Mais riram, lembrando o jeito da mãe, do que choraram. Abraçavam-se, o filho era de rir menos, mas a muher ria fácil, como a mãe. E com o rosto inteiro, como o pai.
Ela era uma muher bonita. Porte alto, clara, como a mãe. O pai era mais moreno. O filho puxara a sua cor. Era daquelas mulheres que não são belíssimas, mas reunia tudo o que, na verdade, embeleza, com valor agregado, uma mulher.
Inteligente. Falar oportuno e moderado. Tom de meia voz. Personalidade. Presença. O imbecil que a quis só para consumo, era vil. Só por esse expediente. Porque tinha ela consigo que somente acolheria para si um modelo de relação se fosse idêntico ao dos pais.

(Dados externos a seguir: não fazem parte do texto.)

(* ===== verification/Console.v ===== *)
(** * The console: dev/console.c, dev/keyboard.c, dev/video.c, dev/serial.c

    Characters come from the keyboard and the serial line into a ring buffer
    and go out to the serial line and the screen; [readline] is a line editor on
    top.  The devices are modelled behind [inb] and [outb]: the keyboard
    controller holds scan codes that wait to be read, the serial port received
    bytes, the display adapter a text memory and the registers of its
    controller.  [sent] records every byte written to a port.

    [linebuf] is in kernel memory, where [pt_copyout] reads it; its address is
    an argument.  Of the rest of the kernel the console uses the kernel stack,
    memory and the notification of wait objects, through [ConsKernel]. *)

From S2P Require Import Prelude Machine Thread Scheduler WaitObj KString Bytes Printfmt Pmap Syscall.

(** ** Constants *)
Definition KBSTATP : Z := 0x64.
Definition KBS_DIB : Z := 0x01.
Definition KBDATAP : Z := 0x60.
Definition KEY_HOME : Z := 0xE0.
Definition KEY_END : Z := 0xE1.
Definition KEY_UP : Z := 0xE2.
Definition KEY_DN : Z := 0xE3.
Definition KEY_LF : Z := 0xE4.
Definition KEY_RT : Z := 0xE5.
Definition KEY_PGUP : Z := 0xE6.
Definition KEY_PGDN : Z := 0xE7.
Definition KEY_INS : Z := 0xE8.
Definition KEY_DEL : Z := 0xE9.

Definition COM1 : Z := 0x3F8.
Definition COM_RX : Z := 0.
Definition COM_TX : Z := 0.
Definition COM_DLL : Z := 0.
Definition COM_DLM : Z := 1.
Definition COM_IER : Z := 1.
Definition COM_IIR : Z := 2.
Definition COM_FCR : Z := 2.
Definition COM_LCR : Z := 3.
Definition COM_LCR_DLAB : Z := 0x80.
Definition COM_LCR_WLEN8 : Z := 0x03.
Definition COM_MCR : Z := 4.
Definition COM_LSR : Z := 5.
Definition COM_LSR_DATA : Z := 0x01.
Definition COM_LSR_TXRDY : Z := 0x20.

Definition MONO_BASE : Z := 0x3B4.
Definition MONO_BUF : Z := 0xB0000.
Definition CGA_BASE : Z := 0x3D4.
Definition CGA_BUF : Z := 0xB8000.
Definition CRT_ROWS : Z := 25.
Definition CRT_COLS : Z := 80.
Definition CRT_SIZE : Z := CRT_ROWS * CRT_COLS.

Definition BUFLEN : Z := 1024.

(** A [char] is signed. *)
Definition s8 (z : Z) : Z := let u := u8 z in if u <? 128 then u else u - 256.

Coisa de décadas atrás. Não consentia que fosse como essa modernidade consentia. Foi rápido. Bastou ela perceber as intenções do dito cujo, com muita elegância, descartou. Ele ainda regateou, para somente parecer ridículo para ele. Dispensado.
O irmão ainda fez menção das intenções dele com a irmã. Ganhou um tapa no ombro e um sorriso malicioso dela. Riram juntos. Aliás, ele somente ria com a irmã. Reconhecia que tinha uma melancolia existencial.
Um dia, a mãe o interpelou: "Meu filho, esse jeito pensativo você herdou de seu avô. Papai era assim. Você é igualzinho a ele. Mas olha bem: ocupe-se, que sua mente desencanta".
Pronto. Essa versão de sua mãe para o jeito herdado do avô, um encanto, grudou nele. Por isso, sempre que fumava e, quando o fazia, nos intervalos de suas ocupações, lembrava que estava dando espaço aos encantos que herdara do avô. Belíssima solução de sua mãe para essa sua modorra, ele pensava.
Cuspiu fumaça. Estava na metade do cigarro. Olhou dentro, no leito, a irmã. Dormia pálida. Lembrou da morte da mãe, feito passarinho. Olhou a brasa. Havia parado, lá atrás, porque cismara que estava preso ao vício por causa do encanto herdado.
Havia parado, porque havia lembrado da mãe, para que desencantasse, e resolveu não mais vincular seu azedume existencial ao fumo. Havia parado mesmo. Esse ele pegou de raiva, porque estava pensando no que seria a vida sem a irmã.
Ficaria ele só. Cuspiu a última baforada. Olhou a guimba pela última vez. Cachuletou-a por cima do parapeito. Repetiu o xingamento, logo que deu conta. A mãe havia ensinado a não se jogar lixo alhures.
Olhou mais uma vez a irmã. Lembrou do pai, chorando mansinho, quase imperceptível, esquanto recolhia os pertences da falecida.